# March Challenge: "Collision Course"



## Chesters Daughter (Mar 1, 2017)

The prompt for this month's challenge, as chosen by Gumby is: *C**ollision Course*

You are free to interpret the prompt in any way you wish, though of course, site rules apply. If you are unsure of the challenge rules please read the 'stickies' at the top of the board. *Please note that all entries* *are eligible to receive critique in the voting thread.* 

*The inclusion of explanatory text or links of any kind within an entrant's challenge entry is prohibited and will be immediately removed upon discovery. As always, only one entry per member is permitted.
*
As previously announced, anonymous entries have been abolished, therefore, entrants must post their own entries in this thread, or if you desire to protect first rights, please post your entry in the *workshop thread*, and then post a link to it here in the public thread. *Failure to do so runs the risk of your entry being disqualifie**d*, so if you require assistance with the task, please PM *me*, and I will gladly help you.

If your entry contains strong language or mature content, *please include a disclaimer in your title.**

Kindly make sure your entry is properly formatted and error free before you submit. You have a ten minute grace period to edit your piece, but anything edited after that will likely see your entry excluded from the challenge. 

Do not post comments in this thread. Any discussion related to the challenge can take place in the Bards' Bistro. 

Everyone may now use the "Like" function whenever they so choose.



This challenge will close on the 15th of March at 7pm EST. 
**
*


----------



## shedpog329 (Mar 3, 2017)

*Hit and Run*

Old Ellington and East Windsor. When it was early,
I took turns up and down the parallels of the tobacco fields. 
The migrants usually tending the morning, 
the John Deere’s route
the sun enfolding the tractors before the passing 
that would make you squint your eyes funny. 

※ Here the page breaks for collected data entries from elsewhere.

(** The states of a Group made by [New ctx] and used according to [p]. *)
Definition reachable (p : policy) (ctx : option error) (s : state) : Prop :=
  ∃ tr, run p tr (New ctx) = Ok s.

(** ** Auxiliary notions for the heap proofs *)

(** The deadline stored at index [k] (0 past the end). *)
Definition dl (h : tasks) (k : nat) : Z := from_option Deadline 0 (h !! k).

(** The heap order on the first [n] elements. *)
Definition heap_upto (h : tasks) (n : nat) : Prop :=
  ∀ k, (0 < k < n)%nat → dl h (parent k) <= dl h k.

(** The heap order everywhere, except that the element at [j] may be earlier
    than its parent: the loop invariant of [up]. *)
Definition up_inv (h : tasks) (j : nat) : Prop :=
  (∀ k, (0 < k < length h)%nat → k ≠ j → dl h (parent k) <= dl h k) ∧
  ((0 < j)%nat → ∀ k, (0 < k < length h)%nat → parent k = j →
                      dl h (parent j) <= dl h k).

(** The heap order on the first [n] elements, except that the element at [i]
    may be later than its children: the loop invariant of [down]. *)
Definition down_inv (h : tasks) (i n : nat) : Prop :=
  (∀ k, (0 < k < n)%nat → parent k ≠ i → dl h (parent k) <= dl h k) ∧
  ((0 < i)%nat → ∀ k, (0 < k < n)%nat → parent k = i →
                      dl h (parent i) <= dl h k).

(** Sequences of [heap.Push] and [heap.Pop] calls on one heap. *)
Inductive heap_op : Type :=
| OpPush (t : task)
| OpPop.
(** * Stencil upload for the GLES backend (GPU/GLES/StencilBufferGLES.cpp)

    A shallow embedding of the three stencil bit scanners
    ([StencilBits5551], [StencilBits4444], [StencilBits8888]) and of
    [FramebufferManagerGLES::NotifyStencilUpload].

    Machine integers are [Z] with the truncations written out, the source
    memory is a list of bytes read as little-endian 32-bit words (the PSP
    and every host PPSSPP runs on are little-endian), and every effect of
    the function (GL calls, calls into collaborators, the cached program
    pointer, the words the scanners read) is threaded through an explicit
    [World]. *)

From Stdlib Require Import ZArith Bool Lia Ascii String List.
From Stdlib.Strings Require Import Byte.
Import ListNotations.
Local Open Scope Z_scope.

(** ** Machine integers *)

Definition to_u8 (x : Z) : Z := x mod 2 ^ 8.
Definition to_u16 (x : Z) : Z := x mod 2 ^ 16.
Definition to_u32 (x : Z) : Z := x mod 2 ^ 32.

(** ** Source memory

    [const u8 *ptr8] is the byte buffer starting at the pointer.  The cast
    [(const u32 * )ptr8] followed by [ptr[i]] is a little-endian load of the
    four bytes at offset [4 * i]. *)

Definition byte_val (b : byte) : Z := Z.of_N (Byte.to_N b).

Definition byte_at (ptr8 : list byte) (off : nat) : Z :=
  byte_val (nth off ptr8 x00).

Definition word_at (ptr8 : list byte) (i : nat) : Z :=
  Z.lor (byte_at ptr8 (4 * i))
    (Z.lor (Z.shiftl (byte_at ptr8 (4 * i + 1)) 8)
       (Z.lor (Z.shiftl (byte_at ptr8 (4 * i + 2)) 16)
          (Z.shiftl (byte_at ptr8 (4 * i + 3)) 24))).

(** The pixels of the region, as the formats lay them out: a 16-bit pixel
    is two bytes, a 32-bit pixel four, both little-endian. *)

Definition pixel16 (ptr8 : list byte) (k : nat) : Z :=
  Z.lor (byte_at ptr8 (2 * k)) (Z.shiftl (byte_at ptr8 (2 * k + 1)) 8).

Definition pixel32 (ptr8 : list byte) (k : nat) : Z := word_at ptr8 k.

(** Stencil field of one pixel in each format. *)
Definition stencil5551 (ptr8 : list byte) (k : nat) : bool :=
  Z.testbit (pixel16 ptr8 k) 15.
Definition alpha4444 (ptr8 : list byte) (k : nat) : Z :=
  Z.land (Z.shiftr (pixel16 ptr8 k) 12) 15.
Definition alpha8888 (ptr8 : list byte) (k : nat) : Z :=
  byte_at ptr8 (4 * k + 3).

(** ** Handles and enumerations *)

Inductive GEBufferFormat : Type :=
| GE_FORMAT_565
| GE_FORMAT_5551
| GE_FORMAT_4444
| GE_FORMAT_8888
| GE_FORMAT_INVALID.

Record GLSLProgram : Type := { program_id : Z }.
Record Framebuffer : Type := { fbo_id : Z }.

Inductive FBColorDepth : Type := FBO_8888.
Inductive GLenum : Type := GL_REPLACE | GL_ALWAYS.
Inductive Rotation : Type := ROTATION_LOCKED_HORIZONTAL.
Inductive FBChannel : Type := FB_STENCIL_BIT.
Inductive FBBlitFilter : Type := FB_BLIT_NEAREST.

Definition GL_STENCIL_BUFFER_BIT : Z := 0x400.
Definition GL_COLOR_BUFFER_BIT : Z := 0x4000.

(** Single-precision values are kept symbolic: the function only passes
    them on. *)
Inductive f32 : Type :=
| FLit (n : Z)                    (* the literals 0.0f and 1.0f *)
| FPlane (i : Z) (num : Z)        (* i * (num.0f / 255.0f) *)
| FOut (tag : Z).                 (* a value written back by a collaborator *)

Record VirtualFramebuffer : Type := {
  fb_address : Z;
  fb_stride : Z;
  width : Z;
  height : Z;
  renderWidth : Z;
  renderHeight : Z;
  bufferWidth : Z;
  bufferHeight : Z;
  format : GEBufferFormat;
  fbo : option Framebuffer
}.

(** ** Calls made by the function, in the order they are made *)

Inductive Call : Type :=
| ScissorTestDisable
| ColorMaskSet (r g b a : bool)
| ClearColor (r g b a : Z)
| ClearStencil (s : Z)
| Clear (mask : Z)
| GlslCreateSource (vs fs : string)
| ErrorLogReport (msg err : string)
| GlslBind (p : GLSLProgram)
| GlslUniformLoc (p : option GLSLProgram) (name : string)
| Uniform1i (loc v : Z)
| DirtyLastShader
| DisableState
| StencilTestEnable
| StencilOpSet (sfail zfail pass : GLenum)
| GetTempFBO (w h : Z) (depth : FBColorDepth)
| BindFramebufferAsRenderTarget (fb : Framebuffer)
| Viewport (x y w h : Z)
| MakePixelTexture (src : list byte) (fmt : GEBufferFormat)
    (stride w h : Z)
| ForgetLastTexture
| StencilFuncSet (func : GLenum) (ref mask : Z)
| StencilMaskSet (mask : Z)
| Uniform1f (loc : Z) (v : f32)
| DrawActiveTexture (x y w h destW destH : Z) (u0 v0 u1 v1 : f32)
    (rot : Rotation) (linear : bool)
| BlitFramebuffer (src : Framebuffer) (sx1 sy1 sx2 sy2 : Z)
    (dst : option Framebuffer) (dx1 dy1 dx2 dy2 : Z)
    (chan : FBChannel) (filt : FBBlitFilter)
| RebindFramebuffer.

(** ** The world the function runs in *)

Record World : Type := {
  stencilUploadProgram_ : option GLSLProgram;
  calls : list Call;          (* calls issued so far, oldest first *)
  loads : list nat            (* 32-bit words read by the scanners *)
}.

(** What the function reads from its surroundings during one call: the
    tracked framebuffers and the answers of its collaborators
    ([Memory::GetPointer], the GLSL helpers, [gstate_c.Supports], ...).
    Their code is outside this file; every theorem holds for all of them. *)
Record Host : Type := {
  MayIntersectFramebuffer : Z -> bool;
  MaskedEqual : Z -> Z -> bool;
  vfbs_ : list VirtualFramebuffer;
  GetPointer : Z -> option (list byte);
  IsGLES : bool;
  glsl_create_source : string -> string -> option GLSLProgram * string;
  glsl_uniform_loc : option GLSLProgram -> string -> Z;
  SupportsFramebufferBlit : bool;
  GetTempFBO_result : Z -> Z -> Framebuffer;
  MakePixelTexture_uv : f32 * f32
}.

 We weren’t exactly Mayberry’s Andy Griffith
The Hee Haw’s or The Real McCoy’s, a little over the hill for us too.
The farthest I had gotten was playing the part of Little Luke;
and not too far passed the deep-rooted , 
ten year timeworn squash fields.

Anyway, that was the past. The squash fields,
the days of King of The Hill, the delays of some good childhood memory.
A quieter town, like the Wapping Fair 
or when Brian Rodriguez splattered his pants
back in elementary school
in front of all the boys to see, 
but for the most part, quiet


----------



## Nellie (Mar 4, 2017)

*Solitary Solution*

I must remain secure as
the collision in my mind
manifests my yearning to find
the liberty of normalcy
as these nights become endless.

I remain secure when
searching for that brilliant light
on the darkest side of life,
this solitary bondage
is the final solution.​


----------



## The Fantastical (Mar 6, 2017)

Here is my entry for this month - 

http://www.writingforums.com/thread...-Course-quot?p=2067700&viewfull=1#post2067700


----------



## aj47 (Mar 8, 2017)

would I lie to you?
do I look fat in these jeans?
ask me that again​


----------



## bdcharles (Mar 8, 2017)

Secure entry:

http://www.writingforums.com/thread...t-Collision-Course-quot?p=2068101#post2068101


----------



## sas (Mar 9, 2017)

*I Just Can’t Stop Seeing Red*

Since fashion determines perception,  
she is seen as a classier kind;
coordinated, pressed pristine—though
empty of confidence found within
my faded, older sister sweaters. 

She’ll hold, in place, perfect red tresses
with silken bands, damnation sent. Each
is a shade of her favorite green,
but can’t fight breezes in sullen air.

An errant ribbon that’s blown to ground
is easier reached by kneeling down.
Strong rubber bands hold my pony tail
while an echo screams and bus brakes’ squeal.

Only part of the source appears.